* WHAT NEEDS TO BE DONE *
Pull every line containing the word "then" from the records.

···

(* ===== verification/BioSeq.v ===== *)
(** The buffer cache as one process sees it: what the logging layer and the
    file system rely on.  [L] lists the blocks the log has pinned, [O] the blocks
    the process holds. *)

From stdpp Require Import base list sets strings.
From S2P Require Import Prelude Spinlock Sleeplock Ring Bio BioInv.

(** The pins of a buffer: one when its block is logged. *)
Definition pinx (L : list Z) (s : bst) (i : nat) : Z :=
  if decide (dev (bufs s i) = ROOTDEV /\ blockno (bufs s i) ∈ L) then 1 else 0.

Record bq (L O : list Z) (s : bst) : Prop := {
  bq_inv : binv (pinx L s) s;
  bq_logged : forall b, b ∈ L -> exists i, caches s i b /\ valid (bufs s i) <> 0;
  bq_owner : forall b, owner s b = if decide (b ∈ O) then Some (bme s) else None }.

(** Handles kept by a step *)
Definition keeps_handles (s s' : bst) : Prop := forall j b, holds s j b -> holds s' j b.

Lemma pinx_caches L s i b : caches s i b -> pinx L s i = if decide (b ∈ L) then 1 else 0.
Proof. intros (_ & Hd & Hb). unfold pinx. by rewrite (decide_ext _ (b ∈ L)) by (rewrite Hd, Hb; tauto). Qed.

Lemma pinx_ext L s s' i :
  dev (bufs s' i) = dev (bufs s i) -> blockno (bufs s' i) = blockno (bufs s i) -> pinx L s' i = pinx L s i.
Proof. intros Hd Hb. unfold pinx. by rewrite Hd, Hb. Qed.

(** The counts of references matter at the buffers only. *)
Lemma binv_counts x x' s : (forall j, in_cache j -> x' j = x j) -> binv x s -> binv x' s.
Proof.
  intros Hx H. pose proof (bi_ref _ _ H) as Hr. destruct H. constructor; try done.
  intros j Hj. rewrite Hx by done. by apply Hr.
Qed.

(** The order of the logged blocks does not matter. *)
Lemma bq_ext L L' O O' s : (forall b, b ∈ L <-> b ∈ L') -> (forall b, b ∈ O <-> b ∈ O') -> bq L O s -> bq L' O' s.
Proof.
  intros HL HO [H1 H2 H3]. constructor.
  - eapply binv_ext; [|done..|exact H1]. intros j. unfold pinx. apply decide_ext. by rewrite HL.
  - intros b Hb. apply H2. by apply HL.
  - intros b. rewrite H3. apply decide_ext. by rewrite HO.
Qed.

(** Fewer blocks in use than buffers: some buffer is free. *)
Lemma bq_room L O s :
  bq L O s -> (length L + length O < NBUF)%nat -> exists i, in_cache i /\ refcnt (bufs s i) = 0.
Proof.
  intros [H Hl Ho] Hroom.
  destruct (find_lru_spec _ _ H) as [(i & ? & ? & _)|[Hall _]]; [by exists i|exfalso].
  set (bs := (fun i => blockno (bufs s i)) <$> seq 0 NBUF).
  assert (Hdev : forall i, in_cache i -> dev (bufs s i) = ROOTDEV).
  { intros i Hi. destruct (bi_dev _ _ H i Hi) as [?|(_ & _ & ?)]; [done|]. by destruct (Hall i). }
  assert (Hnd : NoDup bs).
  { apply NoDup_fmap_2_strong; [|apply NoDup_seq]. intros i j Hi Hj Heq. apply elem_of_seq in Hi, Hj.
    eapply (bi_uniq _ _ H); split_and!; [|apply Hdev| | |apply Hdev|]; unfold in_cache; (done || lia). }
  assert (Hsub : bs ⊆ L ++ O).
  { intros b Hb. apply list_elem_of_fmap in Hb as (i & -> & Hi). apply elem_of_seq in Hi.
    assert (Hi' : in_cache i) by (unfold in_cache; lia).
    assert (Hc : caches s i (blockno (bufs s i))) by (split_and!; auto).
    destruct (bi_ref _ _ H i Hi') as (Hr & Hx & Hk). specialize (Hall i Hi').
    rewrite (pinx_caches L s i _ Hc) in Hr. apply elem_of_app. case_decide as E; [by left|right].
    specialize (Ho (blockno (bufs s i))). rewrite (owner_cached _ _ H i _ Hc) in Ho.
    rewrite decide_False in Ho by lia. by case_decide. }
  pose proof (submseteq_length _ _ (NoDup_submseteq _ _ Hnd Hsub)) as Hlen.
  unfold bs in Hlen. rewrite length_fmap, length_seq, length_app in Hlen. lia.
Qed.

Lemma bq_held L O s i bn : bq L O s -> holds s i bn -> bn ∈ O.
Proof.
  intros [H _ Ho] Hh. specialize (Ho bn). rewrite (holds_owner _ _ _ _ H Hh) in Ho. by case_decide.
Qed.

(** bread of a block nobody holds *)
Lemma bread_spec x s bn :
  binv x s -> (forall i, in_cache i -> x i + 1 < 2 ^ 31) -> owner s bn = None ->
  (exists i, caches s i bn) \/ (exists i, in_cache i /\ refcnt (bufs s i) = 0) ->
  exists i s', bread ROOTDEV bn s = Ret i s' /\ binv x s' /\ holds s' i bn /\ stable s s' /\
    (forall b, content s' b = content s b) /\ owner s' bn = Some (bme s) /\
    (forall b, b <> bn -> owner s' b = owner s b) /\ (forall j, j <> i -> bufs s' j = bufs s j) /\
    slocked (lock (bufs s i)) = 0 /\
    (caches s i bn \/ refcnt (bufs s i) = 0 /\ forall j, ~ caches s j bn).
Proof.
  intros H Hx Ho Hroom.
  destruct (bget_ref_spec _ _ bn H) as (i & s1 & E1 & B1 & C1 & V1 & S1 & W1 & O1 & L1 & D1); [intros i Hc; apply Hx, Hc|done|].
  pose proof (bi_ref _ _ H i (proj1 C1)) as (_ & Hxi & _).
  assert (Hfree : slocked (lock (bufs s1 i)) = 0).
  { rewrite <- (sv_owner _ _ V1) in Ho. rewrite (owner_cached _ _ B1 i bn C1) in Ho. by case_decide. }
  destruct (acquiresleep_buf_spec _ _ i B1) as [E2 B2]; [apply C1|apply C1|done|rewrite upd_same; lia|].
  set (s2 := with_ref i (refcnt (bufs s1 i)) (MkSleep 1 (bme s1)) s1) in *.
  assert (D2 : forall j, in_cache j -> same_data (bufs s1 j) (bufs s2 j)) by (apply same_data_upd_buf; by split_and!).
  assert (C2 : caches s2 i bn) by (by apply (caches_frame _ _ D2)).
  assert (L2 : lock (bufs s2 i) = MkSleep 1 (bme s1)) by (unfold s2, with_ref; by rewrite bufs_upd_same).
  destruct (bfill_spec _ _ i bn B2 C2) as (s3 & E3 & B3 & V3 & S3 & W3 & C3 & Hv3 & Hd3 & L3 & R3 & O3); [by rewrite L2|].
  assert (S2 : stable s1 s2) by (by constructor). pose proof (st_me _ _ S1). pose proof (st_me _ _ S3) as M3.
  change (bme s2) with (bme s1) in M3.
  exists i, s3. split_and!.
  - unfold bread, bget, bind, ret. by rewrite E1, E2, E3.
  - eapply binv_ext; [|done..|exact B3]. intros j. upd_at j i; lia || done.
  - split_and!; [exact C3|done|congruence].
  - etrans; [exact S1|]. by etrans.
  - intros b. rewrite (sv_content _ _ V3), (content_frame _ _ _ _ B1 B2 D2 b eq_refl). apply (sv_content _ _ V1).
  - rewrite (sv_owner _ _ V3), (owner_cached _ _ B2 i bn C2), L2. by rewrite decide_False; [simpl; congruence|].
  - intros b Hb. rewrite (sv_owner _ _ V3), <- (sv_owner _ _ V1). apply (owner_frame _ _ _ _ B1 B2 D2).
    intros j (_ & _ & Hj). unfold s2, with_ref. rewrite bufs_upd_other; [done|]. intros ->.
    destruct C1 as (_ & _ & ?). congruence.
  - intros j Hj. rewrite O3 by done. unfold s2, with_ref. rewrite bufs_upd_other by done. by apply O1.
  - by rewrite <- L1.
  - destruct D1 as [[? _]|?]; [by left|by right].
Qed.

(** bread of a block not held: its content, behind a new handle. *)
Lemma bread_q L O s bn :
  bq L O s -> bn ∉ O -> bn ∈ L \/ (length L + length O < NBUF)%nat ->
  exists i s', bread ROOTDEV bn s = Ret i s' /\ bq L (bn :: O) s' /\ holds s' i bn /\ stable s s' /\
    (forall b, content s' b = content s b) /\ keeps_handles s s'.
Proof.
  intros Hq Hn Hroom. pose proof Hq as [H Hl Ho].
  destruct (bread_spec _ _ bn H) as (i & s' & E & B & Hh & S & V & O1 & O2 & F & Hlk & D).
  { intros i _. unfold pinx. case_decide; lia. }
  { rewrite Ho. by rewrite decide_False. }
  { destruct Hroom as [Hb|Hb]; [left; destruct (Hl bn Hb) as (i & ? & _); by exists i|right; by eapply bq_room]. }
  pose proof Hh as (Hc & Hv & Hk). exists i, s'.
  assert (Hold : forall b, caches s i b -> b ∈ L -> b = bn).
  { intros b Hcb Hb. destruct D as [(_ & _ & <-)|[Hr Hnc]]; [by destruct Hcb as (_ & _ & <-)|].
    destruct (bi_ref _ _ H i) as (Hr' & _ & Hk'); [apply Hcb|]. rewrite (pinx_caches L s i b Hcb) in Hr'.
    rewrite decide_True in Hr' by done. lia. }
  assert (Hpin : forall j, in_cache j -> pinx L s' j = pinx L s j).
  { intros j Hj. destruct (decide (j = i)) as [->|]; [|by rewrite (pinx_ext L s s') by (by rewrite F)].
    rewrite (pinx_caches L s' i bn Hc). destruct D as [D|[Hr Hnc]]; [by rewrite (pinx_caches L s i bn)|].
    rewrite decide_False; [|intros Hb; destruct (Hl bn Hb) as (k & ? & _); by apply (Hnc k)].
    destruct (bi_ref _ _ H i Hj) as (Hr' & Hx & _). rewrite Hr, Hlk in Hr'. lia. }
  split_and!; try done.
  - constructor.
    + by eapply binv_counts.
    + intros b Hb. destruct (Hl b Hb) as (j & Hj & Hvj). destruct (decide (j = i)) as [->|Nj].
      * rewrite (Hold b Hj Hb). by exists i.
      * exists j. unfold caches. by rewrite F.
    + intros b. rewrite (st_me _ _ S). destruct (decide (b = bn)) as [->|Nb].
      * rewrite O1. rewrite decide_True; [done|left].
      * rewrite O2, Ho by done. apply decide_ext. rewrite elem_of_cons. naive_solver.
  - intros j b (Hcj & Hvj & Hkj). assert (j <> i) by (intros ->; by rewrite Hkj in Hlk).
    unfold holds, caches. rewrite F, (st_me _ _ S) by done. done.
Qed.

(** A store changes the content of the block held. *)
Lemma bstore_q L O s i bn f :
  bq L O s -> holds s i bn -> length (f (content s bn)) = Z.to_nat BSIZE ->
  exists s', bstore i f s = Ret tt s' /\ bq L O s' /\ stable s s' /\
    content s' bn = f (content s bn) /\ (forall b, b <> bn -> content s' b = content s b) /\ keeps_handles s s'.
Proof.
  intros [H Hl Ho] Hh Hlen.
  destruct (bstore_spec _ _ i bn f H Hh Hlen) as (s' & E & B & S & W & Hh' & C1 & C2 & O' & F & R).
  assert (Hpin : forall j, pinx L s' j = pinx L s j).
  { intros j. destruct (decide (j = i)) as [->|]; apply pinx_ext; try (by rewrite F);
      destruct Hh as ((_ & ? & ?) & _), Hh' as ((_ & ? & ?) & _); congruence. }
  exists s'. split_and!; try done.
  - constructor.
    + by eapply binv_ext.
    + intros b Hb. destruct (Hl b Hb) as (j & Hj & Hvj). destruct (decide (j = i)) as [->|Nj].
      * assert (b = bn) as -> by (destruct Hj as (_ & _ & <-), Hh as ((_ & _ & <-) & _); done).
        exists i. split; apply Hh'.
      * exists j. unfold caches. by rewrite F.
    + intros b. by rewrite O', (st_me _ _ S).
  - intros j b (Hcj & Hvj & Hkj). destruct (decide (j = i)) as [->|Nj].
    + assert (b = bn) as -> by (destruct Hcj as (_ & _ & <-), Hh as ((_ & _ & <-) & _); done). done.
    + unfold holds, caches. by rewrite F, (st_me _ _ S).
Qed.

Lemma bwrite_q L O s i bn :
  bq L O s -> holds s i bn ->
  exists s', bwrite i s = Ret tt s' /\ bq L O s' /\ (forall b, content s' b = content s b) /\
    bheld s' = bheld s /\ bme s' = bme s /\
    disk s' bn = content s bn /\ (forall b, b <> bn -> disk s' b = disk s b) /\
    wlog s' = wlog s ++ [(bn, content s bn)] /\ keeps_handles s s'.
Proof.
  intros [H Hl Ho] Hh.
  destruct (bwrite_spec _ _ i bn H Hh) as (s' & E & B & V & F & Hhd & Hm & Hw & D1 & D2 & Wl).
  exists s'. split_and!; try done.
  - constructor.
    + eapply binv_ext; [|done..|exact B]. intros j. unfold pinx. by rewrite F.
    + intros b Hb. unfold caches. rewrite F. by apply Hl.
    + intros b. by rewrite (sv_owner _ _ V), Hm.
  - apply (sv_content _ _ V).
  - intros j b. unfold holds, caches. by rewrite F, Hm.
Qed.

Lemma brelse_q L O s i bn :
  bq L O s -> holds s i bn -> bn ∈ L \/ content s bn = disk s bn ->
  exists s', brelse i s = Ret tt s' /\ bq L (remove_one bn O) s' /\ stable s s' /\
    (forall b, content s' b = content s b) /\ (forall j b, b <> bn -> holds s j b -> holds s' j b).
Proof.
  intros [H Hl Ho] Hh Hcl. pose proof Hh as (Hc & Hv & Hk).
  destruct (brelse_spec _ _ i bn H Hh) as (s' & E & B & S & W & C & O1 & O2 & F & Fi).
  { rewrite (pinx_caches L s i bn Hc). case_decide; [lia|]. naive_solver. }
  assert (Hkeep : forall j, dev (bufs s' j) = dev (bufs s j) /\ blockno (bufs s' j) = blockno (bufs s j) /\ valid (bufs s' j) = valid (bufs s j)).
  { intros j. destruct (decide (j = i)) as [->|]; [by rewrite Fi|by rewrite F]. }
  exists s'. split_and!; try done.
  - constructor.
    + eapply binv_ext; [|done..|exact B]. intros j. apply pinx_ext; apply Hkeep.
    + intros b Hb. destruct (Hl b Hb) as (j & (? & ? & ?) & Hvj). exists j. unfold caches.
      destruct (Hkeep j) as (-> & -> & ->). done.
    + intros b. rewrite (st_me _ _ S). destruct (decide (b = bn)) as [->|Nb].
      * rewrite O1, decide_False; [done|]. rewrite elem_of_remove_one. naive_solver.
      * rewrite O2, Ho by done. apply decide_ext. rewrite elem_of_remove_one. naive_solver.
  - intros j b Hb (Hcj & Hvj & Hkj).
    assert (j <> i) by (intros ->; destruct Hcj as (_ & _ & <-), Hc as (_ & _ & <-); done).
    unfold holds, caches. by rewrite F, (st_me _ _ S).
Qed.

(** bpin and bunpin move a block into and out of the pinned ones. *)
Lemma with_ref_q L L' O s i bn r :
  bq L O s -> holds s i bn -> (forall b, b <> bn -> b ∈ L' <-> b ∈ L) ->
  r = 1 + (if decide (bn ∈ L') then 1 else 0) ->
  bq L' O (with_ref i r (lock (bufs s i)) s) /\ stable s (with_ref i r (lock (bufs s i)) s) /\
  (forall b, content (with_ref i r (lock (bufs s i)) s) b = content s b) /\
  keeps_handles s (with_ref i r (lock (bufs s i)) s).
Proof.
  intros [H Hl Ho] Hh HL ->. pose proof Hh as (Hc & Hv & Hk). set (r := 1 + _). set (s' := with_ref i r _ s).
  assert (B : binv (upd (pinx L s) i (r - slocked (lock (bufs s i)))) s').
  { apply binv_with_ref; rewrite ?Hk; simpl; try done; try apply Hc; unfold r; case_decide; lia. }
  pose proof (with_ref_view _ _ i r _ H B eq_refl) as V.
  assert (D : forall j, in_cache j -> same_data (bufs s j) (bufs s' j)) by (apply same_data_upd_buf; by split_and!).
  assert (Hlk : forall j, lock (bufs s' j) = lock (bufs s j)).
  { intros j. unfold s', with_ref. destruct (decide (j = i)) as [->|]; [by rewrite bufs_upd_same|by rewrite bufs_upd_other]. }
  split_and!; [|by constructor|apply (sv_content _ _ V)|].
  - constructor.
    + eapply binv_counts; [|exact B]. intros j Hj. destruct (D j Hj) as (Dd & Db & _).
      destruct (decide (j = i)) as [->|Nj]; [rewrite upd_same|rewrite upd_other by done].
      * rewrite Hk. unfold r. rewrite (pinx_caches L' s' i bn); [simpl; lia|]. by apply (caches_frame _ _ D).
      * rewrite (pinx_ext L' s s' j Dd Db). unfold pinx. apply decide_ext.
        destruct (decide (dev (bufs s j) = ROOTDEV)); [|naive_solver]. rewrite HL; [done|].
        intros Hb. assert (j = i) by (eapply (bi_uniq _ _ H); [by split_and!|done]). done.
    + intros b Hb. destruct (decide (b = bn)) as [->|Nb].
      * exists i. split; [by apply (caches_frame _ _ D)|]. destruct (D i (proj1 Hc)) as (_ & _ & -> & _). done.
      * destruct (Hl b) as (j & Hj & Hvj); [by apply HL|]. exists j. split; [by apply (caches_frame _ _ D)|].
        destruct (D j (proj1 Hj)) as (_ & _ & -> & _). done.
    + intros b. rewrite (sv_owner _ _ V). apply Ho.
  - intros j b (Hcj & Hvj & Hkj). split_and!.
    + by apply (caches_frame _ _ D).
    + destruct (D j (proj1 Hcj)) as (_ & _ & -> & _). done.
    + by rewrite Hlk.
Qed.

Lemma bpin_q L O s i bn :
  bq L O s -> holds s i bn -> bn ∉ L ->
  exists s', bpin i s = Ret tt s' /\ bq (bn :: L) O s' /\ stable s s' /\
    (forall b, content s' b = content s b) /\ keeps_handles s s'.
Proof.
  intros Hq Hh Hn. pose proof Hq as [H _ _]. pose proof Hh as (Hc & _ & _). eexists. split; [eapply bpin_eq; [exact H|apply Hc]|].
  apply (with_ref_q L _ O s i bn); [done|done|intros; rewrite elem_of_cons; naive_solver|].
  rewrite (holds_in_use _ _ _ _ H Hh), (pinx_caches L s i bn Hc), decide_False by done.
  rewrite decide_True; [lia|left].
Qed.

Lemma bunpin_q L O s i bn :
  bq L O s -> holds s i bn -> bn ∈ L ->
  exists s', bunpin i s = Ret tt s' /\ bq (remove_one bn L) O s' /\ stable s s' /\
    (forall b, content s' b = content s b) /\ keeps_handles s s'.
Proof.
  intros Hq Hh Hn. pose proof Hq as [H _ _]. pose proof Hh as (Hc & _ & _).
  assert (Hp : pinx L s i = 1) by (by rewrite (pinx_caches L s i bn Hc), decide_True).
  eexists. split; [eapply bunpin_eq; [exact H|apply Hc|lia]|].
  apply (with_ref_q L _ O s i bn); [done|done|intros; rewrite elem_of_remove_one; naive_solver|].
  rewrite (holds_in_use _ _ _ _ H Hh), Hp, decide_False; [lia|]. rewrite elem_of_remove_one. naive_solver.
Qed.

···

* RESPONSE *
  if decide (dev (bufs s i) = ROOTDEV /\ blockno (bufs s i) ∈ L) then 1 else 0.
  bq_owner : forall b, owner s b = if decide (b ∈ O) then Some (bme s) else None }.
Lemma pinx_caches L s i b : caches s i b -> pinx L s i = if decide (b ∈ L) then 1 else 0.
  r = 1 + (if decide (bn ∈ L') then 1 else 0) ->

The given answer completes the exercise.